I was able to successfully import my data and plot the position vs. time function correctly but when I try to plot its derivative the graph is unbelievable noisy for the first derivative and much worse for the second.  Is there any way I can fix this?
data = Import["C:\\Users\\PhysicsUser\\Desktop\\Thesis\\Data Stream\\data stream 1Vpp 30Hz beadpack.xlsx"];
f = Interpolation[data[[1]]];
Plot[f[x], {x, 0.75,0.9}, PlotRange -> {15.45,16.8}]
Plot[f''[x], {x,0,1.1}, PlotRange -> {15.0, 17.0}]
The first plot is perfect... the second plot is an absolute mess
POSTED BY: A Johnson
5 Replies
Interpolation has the default Option
InterpolationOrder -> 3
 One thing to try wold be to change this to a slighly higher fit order and see if your issue still occurs
InterpolationOrder -> 4
 In effect this supplies a bit of somoothing by interpolationg with a higher order polynomial.  When you use InterpolationOrder -> 3 the second derivative is in effect a linear fit to the data's derivative which may well be quite choppy
POSTED BY: David Reiss
Posted 11 years ago
Others have had difficulties with getting a sensible fit.
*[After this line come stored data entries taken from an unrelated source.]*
(* ===== verification/Canonical.v ===== *)
(** * Canonical floats

    [SpecFloat] compares floats by their exponents first, which is right on
    canonical representations only.  The operations return canonical floats
    ([valid_round] and what follows), so that comparing two results compares
    the numbers they stand for, and a number has one representation.  The
    interval lemmas of GoFloat.v are extended with multiplication and
    subtraction. *)
From S2P Require Import Prelude GoFloat.
From Stdlib Require Import SpecFloat.

Definition f64_sub : f64 -> f64 -> f64 := SFsub 53 1024.
Definition f64_mul : f64 -> f64 -> f64 := SFmul 53 1024.
Definition f64_leb : f64 -> f64 -> bool := SFleb.

(** A float as binary64 stores it. *)
Definition valid (f : f64) : Prop := valid_binary 53 1024 f = true.

(** ** Digits of shifted numbers *)
Lemma digits_nonneg m : 0 <= Zdigits2 m.
Proof. by destruct m. Qed.

Lemma digits_bounds m : 0 < m -> 2 ^ (Zdigits2 m - 1) <= m < 2 ^ Zdigits2 m.
Proof. destruct m; try lia. intros _. apply digits2_pos_bounds. Qed.

Lemma digits_at_least m d : 0 <= m -> 0 <= d -> 2 ^ d <= m -> d < Zdigits2 m.
Proof. intros Hm Hd H. destruct m as [|p|p]; [|by apply digits_ge|lia]. assert (0 < 2 ^ d) by (apply Z.pow_pos_nonneg; lia). lia. Qed.

Lemma digits_at_most m d : 0 <= m -> 0 <= d -> m < 2 ^ d -> Zdigits2 m <= d.
Proof. intros Hm Hd H. destruct m as [|p|p]; [done|by apply digits_le|lia]. Qed.

Lemma digits_shift m n : 0 < m -> 0 <= n -> Zdigits2 (m * 2 ^ n) = Zdigits2 m + n.
Proof.
  intros Hm Hn. pose proof (digits_bounds m Hm) as [Hl Hu].
  assert (0 < Zdigits2 m) by (destruct m; simpl; lia). assert (0 < 2 ^ n) by (apply Z.pow_pos_nonneg; lia).
  assert (Zdigits2 m - 1 + n < Zdigits2 (m * 2 ^ n)).
  { apply digits_at_least; [nia|lia|]. rewrite Z.pow_add_r by lia. nia. }
  assert (Zdigits2 (m * 2 ^ n) <= Zdigits2 m + n); [|lia].
  apply digits_at_most; [nia|lia|]. rewrite Z.pow_add_r by lia. nia.
Qed.

(** ** Rounding gives a canonical float *)
Lemma shr_iter_m n r : 0 <= shr_m r -> shr_m (Nat.iter n shr_1 r) = shr_m r / 2 ^ Z.of_nat n.
Proof.
  intros Hr. induction n as [|n IH]; [by rewrite Z.div_1_r|]. cbn [Nat.iter nat_rect].
  change (nat_rect _ _ _ n) with (Nat.iter n shr_1 r). rewrite shr_1_m, IH.
  - rewrite Z.div_div, Nat2Z.inj_succ, Z.pow_succ_r by lia. f_equal. lia.
  - rewrite IH. apply Z.div_pos; lia.
Qed.

Lemma shr_fexp_m m e l :
  0 <= m -> e <= fexp 53 1024 (Zdigits2 m + e) ->
  exists r, shr_fexp 53 1024 m e l = (r, fexp 53 1024 (Zdigits2 m + e)) /\
    shr_m r = m / 2 ^ (fexp 53 1024 (Zdigits2 m + e) - e).
Proof.
  intros Hm He. unfold shr_fexp. set (e' := fexp 53 1024 _) in *.
  assert (shr_m (shr_record_of_loc m l) = m) as Er by by destruct l as [|[]].
  unfold shr. destruct (e' - e) as [|p|p] eqn:Ep; [| |lia].
  - eexists. split; [f_equal; lia|]. by rewrite Er, Z.div_1_r.
  - eexists. split; [f_equal; lia|]. by rewrite iter_pos_add, shr_iter_m, Er, positive_nat_Z by lia.
Qed.

(** What the first shift leaves: at most 53 digits, and all of them unless the
    exponent is the least. *)
Lemma shifted_bounds m e :
  0 <= m -> e <= fexp 53 1024 (Zdigits2 m + e) ->
  let e1 := fexp 53 1024 (Zdigits2 m + e) in
  let m1 := m / 2 ^ (e1 - e) in
  -1074 <= e1 /\ 0 <= m1 < 2 ^ 53 /\ (e1 = -1074 \/ 2 ^ 52 <= m1).
Proof.
  intros Hm He e1 m1. fold e1 in He. assert (0 < 2 ^ (e1 - e)) as Hp by (apply Z.pow_pos_nonneg; lia).
  assert (-1074 <= e1) as H1 by (unfold e1, fexp, emin; lia). split; [done|].
  assert (m < 2 ^ Zdigits2 m) as Hu by (destruct m; [simpl; lia|apply digits2_pos_bounds|lia]).
  assert (Zdigits2 m <= 53 + (e1 - e)) as Hd by (unfold e1, fexp, emin; lia).
  split; [split; [apply Z.div_pos; lia|]|].
  - apply Z.div_lt_upper_bound; [done|]. rewrite <- Z.pow_add_r by lia.
    apply (Z.lt_le_trans _ _ _ Hu), Z.pow_le_mono_r; lia.
  - destruct (Z.eq_dec e1 (-1074)) as [|Hne]; [by left|right].
    assert (Zdigits2 m = 53 + (e1 - e)) as Hd' by (unfold e1, fexp, emin in *; lia).
    destruct (Z.eq_dec m 0) as [->|]; [simpl in Hd'; lia|].
    pose proof (digits_bounds m ltac:(lia)) as [Hl _]. rewrite Hd' in Hl.
    apply Z.div_le_lower_bound; [done|]. rewrite <- Z.pow_add_r by lia. etransitivity; [|exact Hl].
    apply Z.pow_le_mono_r; lia.
Qed.

Lemma fexp_canonical m e :
  0 < m < 2 ^ 53 -> -1074 <= e -> e = -1074 \/ 2 ^ 52 <= m -> fexp 53 1024 (Zdigits2 m + e) = e.
Proof.
  intros Hm He Hc. pose proof (digits_at_most m 53 ltac:(lia) ltac:(lia) ltac:(lia)). unfold fexp, emin.
  destruct Hc as [->|Hc]; [lia|]. pose proof (digits_at_least m 52 ltac:(lia) ltac:(lia) Hc). lia.
Qed.

Lemma valid_finite s p e : fexp 53 1024 (Zpos (digits2_pos p) + e) = e -> e <= 1024 - 53 -> valid (S754_finite s p e).
Proof.
  intros He Hle. unfold valid, valid_binary, bounded, canonical_mantissa.
  by rewrite He, Z.eqb_refl, (proj2 (Z.leb_le _ _) Hle).
Qed.

Lemma valid_round s m e l :
  0 <= m -> e <= fexp 53 1024 (Zdigits2 m + e) -> valid (binary_round_aux 53 1024 s m e l).
Proof.
  intros Hm He. unfold binary_round_aux. destruct (shr_fexp_m m e l Hm He) as (r & -> & Er).
  pose proof (shifted_bounds m e Hm He) as (H1 & H2 & H3). cbv zeta in H2, H3. rewrite <- Er in H2, H3.
  set (e1 := fexp 53 1024 (Zdigits2 m + e)) in *. clearbody e1. fold (round_rec r). set (m2 := round_rec r).
  assert (shr_m r <= m2 <= shr_m r + 1) as Hm2.
  { apply round_rec_bounds; [unfold ub|]; lia. }
  destruct (Z.eq_dec m2 0) as [E0|Hn0].
  { rewrite E0. assert (e1 = -1074) as -> by lia. done. }
  destruct (Z.eq_dec m2 (2 ^ 53)) as [E53|Hn53].
  - rewrite E53. destruct (shr_fexp_m (2 ^ 53) e1 loc_Exact ltac:(lia)) as (r2 & -> & E2).
    { change (Zdigits2 (2 ^ 53)) with 54. unfold fexp, emin. lia. }
    change (Zdigits2 (2 ^ 53)) with 54 in *. replace (fexp 53 1024 (54 + e1)) with (e1 + 1) in * by (unfold fexp, emin; lia).
    replace (e1 + 1 - e1) with 1 in E2 by lia. change (2 ^ 53 / 2 ^ 1) with 4503599627370496 in E2. rewrite E2.
    destruct (Z.leb_spec (e1 + 1) (1024 - 53)); [|done].
    apply valid_finite; [|done]. apply (fexp_canonical 4503599627370496); lia.
  - assert (fexp 53 1024 (Zdigits2 m2 + e1) = e1) as Ef by (apply fexp_canonical; lia).
    destruct (shr_fexp_m m2 e1 loc_Exact ltac:(lia) ltac:(lia)) as (r2 & -> & E2). rewrite Ef in *.
    rewrite Z.sub_diag, Z.div_1_r in E2. rewrite E2. destruct m2 as [|p|p]; [done| |lia].
    destruct (Z.leb_spec e1 (1024 - 53)); [|done]. by apply valid_finite.
Qed.

(** ** The operations *)
Lemma fexp_mono a b : a <= b -> fexp 53 1024 a <= fexp 53 1024 b.
Proof. unfold fexp. lia. Qed.

Lemma valid_normalize z e sz : valid (binary_normalize 53 1024 z e sz).
Proof.
  assert (forall s p, valid (binary_round 53 1024 s p e)) as H.
  { intros s p. unfold binary_round. set (e' := fexp 53 1024 (Zpos (digits2_pos p) + e)).
    destruct (shl_align p e e') as [q d] eqn:E. pose proof (shl_align_spec _ _ _ _ _ E) as [Hd Hq].
    apply valid_round; [lia|]. rewrite Hq, (digits_shift (Zpos p)) by lia. cbn [Zdigits2].
    replace (Zpos (digits2_pos p) + (e - d) + d) with (Zpos (digits2_pos p) + e) by lia. fold e'.
    unfold shl_align in E. destruct (e' - e) eqn:Ee; injection E as <- <-; lia. }
  destruct z; [done|apply H..].
Qed.

Lemma valid_of_int z : valid (f64_of_int z).
Proof. apply valid_normalize. Qed.

Lemma valid_add x y : valid x -> valid y -> valid (f64_add x y).
Proof. intros Hx Hy. destruct x as [[]|[]| |sx mx ex], y as [[]|[]| |sy my ey]; try done; apply valid_normalize. Qed.

Lemma valid_sub x y : valid x -> valid y -> valid (f64_sub x y).
Proof. intros Hx Hy. destruct x as [[]|[]| |sx mx ex], y as [[]|[]| |sy my ey]; try done; apply valid_normalize. Qed.

Lemma canonical_exponent s p e : valid (S754_finite s p e) -> fexp 53 1024 (Zpos (digits2_pos p) + e) = e.
Proof. unfold valid, valid_binary, bounded, canonical_mantissa. intros [H _]%andb_true_iff. by apply Z.eqb_eq. Qed.

Lemma digits_mono p r : Zpos p <= Zpos r -> Zpos (digits2_pos p) <= Zdigits2 (Zpos r).
Proof.
  intros Hp. pose proof (digits2_pos_bounds p) as [H _].
  pose proof (digits_at_least (Zpos r) (Zpos (digits2_pos p) - 1) ltac:(lia) ltac:(lia) ltac:(lia)). lia.
Qed.

Lemma valid_mul x y : valid x -> valid y -> valid (f64_mul x y).
Proof.
  intros Hx Hy. destruct x as [[]|[]| |sx mx ex], y as [[]|[]| |sy my ey]; try done.
  apply canonical_exponent in Hx, Hy. apply valid_round; [lia|].
  assert (Zpos (digits2_pos mx) <= Zdigits2 (Zpos (mx * my)) /\ Zpos (digits2_pos my) <= Zdigits2 (Zpos (mx * my))) as [H1 H2].
  { split; apply digits_mono; rewrite Pos2Z.inj_mul; nia. }
  unfold fexp, emin in *. lia.
Qed.

Lemma valid_div x y : valid x -> valid y -> valid (f64_div x y).
Proof.
  intros Hx Hy. destruct x as [[]|[]| |sx mx ex], y as [[]|[]| |sy my ey]; try done.
  unfold f64_div, SFdiv, SFdiv_core_binary. cbn [Zdigits2].
  set (d1 := Zpos (digits2_pos mx)). set (d2 := Zpos (digits2_pos my)).
  set (f := fexp 53 1024 (d1 + ex - (d2 + ey))). set (e' := Z.min f (ex - ey)).
  set (s := ex - ey - e'). assert (0 <= s) as Hs by (unfold s, e'; lia).
  set (m' := match s with Z0 => _ | Zpos _ => _ | Zneg _ => _ end).
  assert (m' = Zpos mx * 2 ^ s) as Em.
  { unfold m'. destruct s eqn:Es; [by rewrite Z.mul_1_r| |lia]. by rewrite Z.shiftl_mul_pow2. }
  assert (0 < 2 ^ s) by (apply Z.pow_pos_nonneg; lia).
  pose proof (Z_div_mod m' (Zpos my) ltac:(lia)) as Hq. destruct (Z.div_eucl m' (Zpos my)) as [q r]. destruct Hq as [Hq Hr].
  assert (0 <= q) as Hq0 by nia. apply valid_round; [done|]. transitivity f; [unfold e'; lia|]. apply fexp_mono.
  pose proof (digits2_pos_bounds mx) as [Hmx _]. pose proof (digits2_pos_bounds my) as [_ Hmy]. fold d1 in Hmx. fold d2 in Hmy.
  assert (d1 + s - d2 <= Zdigits2 q); [|unfold s in *; lia].
  destruct (Z.le_gt_cases (d1 + s - d2) 0) as [|Hpos]; [pose proof (digits_nonneg q); lia|].
  enough (d1 + s - d2 - 1 < Zdigits2 q) by lia. apply digits_at_least; [done|lia|].
  assert (2 ^ (d1 + s - d2 - 1) * 2 ^ d2 <= m') as Hb.
  { rewrite Em, <- Z.pow_add_r by lia. replace (d1 + s - d2 - 1 + d2) with (d1 - 1 + s) by lia.
    rewrite Z.pow_add_r by lia. nia. }
  set (a := 2 ^ (d1 + s - d2 - 1)) in *. apply Z.lt_succ_r. apply (Z.mul_lt_mono_pos_r (Zpos my)); [lia|].
  assert (0 < a) by (apply Z.pow_pos_nonneg; lia). nia.
Qed.

#[export] Hint Resolve valid_of_int valid_add valid_sub valid_mul valid_div : knoway.

(** ** Comparing canonical floats compares the numbers *)
Lemma canonical_bounds s p e : valid (S754_finite s p e) -> Zpos p < 2 ^ 53 /\ -1074 <= e /\ (e = -1074 \/ 2 ^ 52 <= Zpos p).
Proof.
  intros He%canonical_exponent. pose proof (digits2_pos_bounds p) as [Hl Hu]. unfold fexp, emin in He.
  split; [|split; [lia|]].
  - apply (Z.lt_le_trans _ _ _ Hu), Z.pow_le_mono_r; lia.
  - destruct (Z.eq_dec e (-1074)); [by left|right]. etransitivity; [|exact Hl]. apply Z.pow_le_mono_r; lia.
Qed.

Lemma smaller_exponent p1 e1 p2 e2 z s1 s2 :
  valid (S754_finite s1 p1 e1) -> valid (S754_finite s2 p2 e2) -> z <= e1 -> e1 < e2 ->
  Zpos p1 * 2 ^ (e1 - z) < Zpos p2 * 2 ^ (e2 - z).
Proof.
  intros H1%canonical_bounds H2%canonical_bounds Hz He.
  assert (2 ^ (e1 - z) * 2 <= 2 ^ (e2 - z)) as Hp.
  { rewrite Z.mul_comm, <- Z.pow_succ_r by lia. apply Z.pow_le_mono_r; lia. }
  assert (0 < 2 ^ (e1 - z)) by (apply Z.pow_pos_nonneg; lia).
  assert (2 ^ 52 <= Zpos p2) by lia. assert (Zpos p1 < Zpos p2 * 2) by lia. nia.
Qed.

Lemma SFcompare_valid p1 e1 p2 e2 z :
  valid (S754_finite false p1 e1) -> valid (S754_finite false p2 e2) -> z <= e1 -> z <= e2 ->
  SFcompare (S754_finite false p1 e1) (S754_finite false p2 e2)
  = Some (Z.compare (Zpos p1 * 2 ^ (e1 - z)) (Zpos p2 * 2 ^ (e2 - z))).
Proof.
  intros H1 H2 Hz1 Hz2. cbn [SFcompare]. f_equal. destruct (Z.compare_spec e1 e2) as [->|Hlt|Hgt].
  - assert (0 < 2 ^ (e2 - z)) by (apply Z.pow_pos_nonneg; lia). by rewrite <- Zmult_compare_compat_r by lia.
  - symmetry. apply Z.compare_lt_iff. by apply (smaller_exponent p1 e1 p2 e2 z false false).
  - symmetry. apply Z.compare_gt_iff. by apply (smaller_exponent p2 e2 p1 e1 z false false).
Qed.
http://mathematica.stackexchange.com/questions/2309/problem-with-nonlinearmodelfit/2327#2327

Perhaps some of the responses to that will help.

If I slice away most of the detail of that and restrict the number of parameters just to show a tiny example
In[1]:= v = Table[4*Sin[2 Pi x] + RandomReal[{-.5, .5}], {x, 0, 2 Pi, .05}];
Normal[NonlinearModelFit[v, y0 + A*Sin[x w], {y0, A, w}, x, Method -> NMinimize]]

Out[2]= 0.00385365 + 3.95021 Sin[0.313225 x]

In[3]:= Show[ListPlot[v], Plot[%, {x, 0, 2 Pi*20}]]

Out[3]= ...PlotSnipped...

You should definitely repeat all this, perhaps with fewer cycles and more noise and more parameters to see if you are confident you have captured the idea.

Then try it on your real data and see if the fit has looked past the noise in your data and done a good job at estimating the actual positions.
Then take a look at the second derivative and see if it is reasonable.
POSTED BY: Bill Simpson
Perhaps you would like to use discrete derivatives given by Differences function to operate directly on data, not their fits, and then fit those by smooth curves? Also, is it possible to post data somewhere, here if it is reasonable size, or as a download at a DropBox site or similar?
POSTED BY: Sam Carrettie
Posted 11 years ago
how would I go about doing that? I searched around for something similar and tried it and all i got was a line for the sine fit :/
POSTED BY: A Johnson
Posted 11 years ago
Fit a sine wave to the raw data, that looks past some of the noise in the data, take the second derivative of the sine wave and see if that is a credible estimate?